Immigrants have long played a major role in American scientific research. According to a 2013 report from the National Science Foundation, immigrants comprised 16 percent, or 3.4 million, of all U.S. scientists and engineers. The majority of these immigrants were naturalized U.S. citizens, whereas 22 percent were permanent residents and 15 percent were temporary visa holders.
In 2016, all six of the U.S. Nobel Prize winners were immigrants who went on to do much of their work in the U.S.
In addition to potentially discouraging talented foreign born scientists from coming to the U.S. to do their research, there may be short-term fallout in the form of scientific meetings in the U.S. and abroad that are canceled or boycotted.
The International Council for Science advocates that, when planning and conducting scientific meetings, its members "ensure that participation of scientists is free from discrimination of any kind," according to its website.
The group published a statement denouncing the immigration order and calling for it to be rescinded, saying: "The Council believes that the complex problems of our world can only be solved through international dialogue, collaboration and the sharing and exchange of ideas and research findings."
Saeed Mehraban, an Iranian born quantum computing researcher at MIT who came here on a student visa in 2013, said Trump has damaged his vision of America as an inviting, welcoming land where one could freely pursue their scientific studies.
His adviser at MIT, Scott Aaronson, wrote an emotional blog post on Jan. 25, expressing anger over the policy that hurts students like Saeed.
"We’re talking about people who happen to have been born in Iran, who came to the US to do math and science," Aaronson wrote. "Would we rather have these young scientists here, filled with gratitude for the opportunities we’ve given them, or back in Iran filled with justified anger over our having expelled them?"
Mehraban said the executive order, and the sense among many of his fellow international students that they are no longer welcome in the U.S., could prompt a significant brain drain to other, more open countries.

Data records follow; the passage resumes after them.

Lemma parts_read parts t rest : parts <> [] -> Forall part_ok parts -> t ∈ after_limit -> parsePattern (comma_sep (show_part <$> parts) ++ t :: rest) = Ok (parts, t :: rest).
Proof.
  intros Hne Hall Ht. apply (list_read _ _ part_ok (tComma :: after_limit)); [|set_solver|set_solver|follow|done|done].
  intros p u l Hp Hu. apply part_read; [done|follow|follow].
Qed.
Lemma match_read b parts w t rest : clause_ok (CMatch b parts w) -> t ∈ heads_ ->
  matchBody b (comma_sep (show_part <$> parts) ++ show_opt "WHERE" w ++ t :: rest) = Ok (CMatch b parts w, t :: rest).
Proof.
  intros (Hne & Hall & Hw) Ht. unfold matchBody. destruct (show_opt_head "WHERE" w t rest _ Ht) as (u & l & E & Hu). rewrite E.
  erewrite bind_ok; [|by apply parts_read]. rewrite <- E. erewrite bind_ok; [reflexivity|]. apply opt_read; [done|done|follow|follow].
Qed.
Lemma with_read d st items o sk l w t rest : clause_ok (CWith d st items o sk l w) -> t ∈ heads_ ->
  parseClause (show_clause (CWith d st items o sk l w) ++ t :: rest) = Ok (CWith d st items o sk l w, t :: rest).
Proof.
  intros [Hp Hw] Ht. cbn [show_clause app]. rewrite <- app_assoc. destruct (show_opt_head "WHERE" w t rest _ Ht) as (u & r & E & Hu). rewrite E.
  change (parseClause (kw "WITH" :: ?x)) with (parseWith (kw "WITH" :: x)). unfold parseWith. rewrite (bind_ok _ _ _ _ _ (advance_cons _ _)).
  erewrite bind_ok; [|by apply projection_read]. rewrite <- E. erewrite bind_ok; [reflexivity|]. apply opt_read; [done|done|follow|follow].
Qed.
Lemma sets_read items t rest : items <> [] -> Forall set_ok items -> t ∈ kw "ON" :: heads_ -> parseSetItems (comma_sep (show_set <$> items) ++ t :: rest) = Ok (items, t :: rest).
Proof.
  intros Hne Hall Ht. apply (list_read _ _ set_ok after_set); [by intros; apply set_read|unfold after_set; set_solver|unfold after_set; set_solver|follow|done|done].
Qed.
Lemma show_sets_head k l t rest ts : t ∈ ts -> exists u r, show_sets k l ++ t :: rest = u :: r /\ u ∈ kw "ON" :: ts.
Proof. intros Ht. destruct l; cbn [show_sets app]; eexists _, _; (split; [done|set_solver]). Qed.
Lemma on_none fuel t rest : t ∈ heads_ -> on_loop (S fuel) (t :: rest) = Ok ([], [], t :: rest).
Proof. intros Ht. cbn [on_loop]. unfold whenKw, look. by assert (atKw "ON" (t :: rest) = false) as -> by follow. Qed.
Lemma on_match fuel m t rest : Forall set_ok m -> t ∈ heads_ -> on_loop (S (S fuel)) (show_sets "MATCH" m ++ t :: rest) = Ok ([], m, t :: rest).
Proof.
  intros Hm Ht. destruct m as [|x m]; [by apply on_none|]. cbn [show_sets app]. remember (S fuel) as f eqn:Ef. cbn [on_loop]. subst f.
  rewrite whenKw_yes by done. unfold look at 1.
  change (atKw "CREATE" _) with false. change (atKw "MATCH" _) with true. cbv iota. rewrite (bind_ok _ _ _ _ _ (advance_cons _ _)).
  erewrite bind_ok; [|by apply expectKw_ok]. erewrite bind_ok; [|apply sets_read; [done|done|set_solver]].
  erewrite bind_ok; [|by apply on_none]. cbv beta iota. by rewrite app_nil_r.
Qed.
Lemma on_both fuel c m t rest : Forall set_ok c -> Forall set_ok m -> t ∈ heads_ ->
  (length (show_sets "CREATE" c ++ show_sets "MATCH" m ++ t :: rest) < fuel)%nat ->
  on_loop fuel (show_sets "CREATE" c ++ show_sets "MATCH" m ++ t :: rest) = Ok (c, m, t :: rest).
Proof.
  intros Hc Hm Ht Hf. destruct fuel as [|[|fuel]]; [lia|rewrite !length_app in Hf; cbn in Hf; lia|].
  destruct c as [|x c]; [by apply on_match|]. cbn [show_sets app length] in Hf |- *. destruct fuel as [|fuel]; [lia|]. remember (S (S fuel)) as f eqn:Ef. cbn [on_loop]. subst f.
  rewrite whenKw_yes by done. unfold look at 1. change (atKw "CREATE" _) with true. cbv iota. rewrite (bind_ok _ _ _ _ _ (advance_cons _ _)).
  erewrite bind_ok; [|by apply expectKw_ok]. destruct (show_sets_head "MATCH" m t rest _ Ht) as (u & r & E & Hu). rewrite E.
  erewrite bind_ok; [|apply sets_read; [done|done|set_solver]]. rewrite <- E. erewrite bind_ok; [|by apply on_match]. cbv beta iota. by rewrite app_nil_r.
Qed.
Lemma merge_read part c m t rest : clause_ok (CMerge part c m) -> t ∈ heads_ ->
  parseClause (show_clause (CMerge part c m) ++ t :: rest) = Ok (CMerge part c m, t :: rest).
Proof.
  intros (Hp & Hc & Hm) Ht. cbn [show_clause app]. rewrite <- !app_assoc.
  destruct (show_sets_head "MATCH" m t rest _ Ht) as (u1 & r1 & E1 & H1). destruct (show_sets_head "CREATE" c u1 r1 _ H1) as (u & r & E & Hu). rewrite E1, E.
  change (parseClause (kw "MERGE" :: ?x)) with (parseMerge (kw "MERGE" :: x)). unfold parseMerge. rewrite (bind_ok _ _ _ _ _ (advance_cons _ _)).
  erewrite bind_ok; [|apply part_read; [done|follow|follow]]. rewrite <- E, <- E1. erewrite bind_ok; [|unfold look; apply on_both; [done|done|done|lia]]. done.
Qed.
Lemma create_read parts t rest : clause_ok (CCreate parts) -> t ∈ heads_ ->
  parseClause (show_clause (CCreate parts) ++ t :: rest) = Ok (CCreate parts, t :: rest).
Proof.
  intros (Hne & Hp & Hk) Ht. cbn [show_clause app]. change (parseClause (kw "CREATE" :: ?x)) with (parseCreate (kw "CREATE" :: x)).
  unfold parseCreate. rewrite (bind_ok _ _ _ _ _ (advance_cons _ _)). unfold look at 1.
  assert (forall k l, k ∈ ["INDEX"; "CONSTRAINT"]%string -> atKw k (comma_sep (show_part <$> parts) ++ l) = false) as Hno.
  { intros k l Hin. destruct parts as [|p parts]; [done|]. apply Forall_cons in Hk as [Hk _]. cbn [fmap list_fmap comma_sep]. unfold show_part at 1.
    case_bool_decide as E; cbn [app].
    - set_unfold in Hin. destruct_or! Hin; subst k; destruct (pp_Shortest p); reflexivity.
    - unfold not_kw in Hk. rewrite forallb_forall in Hk. apply negb_true_iff. by apply Hk, list_elem_of_In. }
  rewrite !Hno by set_solver. erewrite bind_ok; [reflexivity|]. apply parts_read; [done|done|unfold after_limit; set_solver].
Qed.
Lemma delete_read b es t rest : es <> [] -> Forall printable es -> t ∈ heads_ ->
  deleteBody b (comma_sep (paren_raw <$> es) ++ t :: rest) = Ok (CDelete b es, t :: rest).
Proof.
  intros Hne Hes Ht. unfold deleteBody. erewrite bind_ok; [reflexivity|].
  apply (list_read _ _ printable (tComma :: heads_)); [|set_solver|set_solver|follow|done|done].
  intros e u l He Hu. apply parseExpr_paren; [by apply printable_good|follow].
Qed.
Lemma unwind_read e a t rest : printable e -> parseClause (show_clause (CUnwind e a) ++ t :: rest) = Ok (CUnwind e a, t :: rest).
Proof.
  intros He. cbn [show_clause app]. rewrite <- app_assoc. cbn [app]. change (parseClause (kw "UNWIND" :: ?x)) with (parseUnwind (kw "UNWIND" :: x)).
  unfold parseUnwind. rewrite (bind_ok _ _ _ _ _ (advance_cons _ _)). erewrite bind_ok; [|apply expr_read; [done|closes]].
  erewrite bind_ok; [|by apply expectKw_ok]. done.
Qed.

Via GiphySpeaking of the international students who come to the U.S. for graduate training, Mehraban said, imagine if they decided not to work in America.
“It will be drastic.”
Farhad Ghorbani, who is studying for his Phd in chemistry at the University of Florida but is now stuck in Istanbul due to the travel ban, said he is now searching a different graduate program outside the U.S.
“Right now we can see there are organizations who are supporting Phd students like me, and they are trying to find a Phd position for me somewhere else in Europe or Canada,” he said in an interview. “Everyone is now thinking about an alternative like Europe or Canada,” he said, referring to researchers affected by Trump's executive order.
Samimi, too, raised the risk of a brain drain.
"Of course they’re all going to move," she said of international scientists in the U.S. "You don’t live in a country where you’re not supported and you don’t have any value as a scientist,” she said.
Samimi has some credibility when it comes to what prompts a brain drain, considering she left a repressive regime in Iran to earn graduate degrees in Canada instead.
“If they’re gonna treat the science like this, they’re gonna wind up like lots of other countries,” she said. “The brains are running away from those countries.”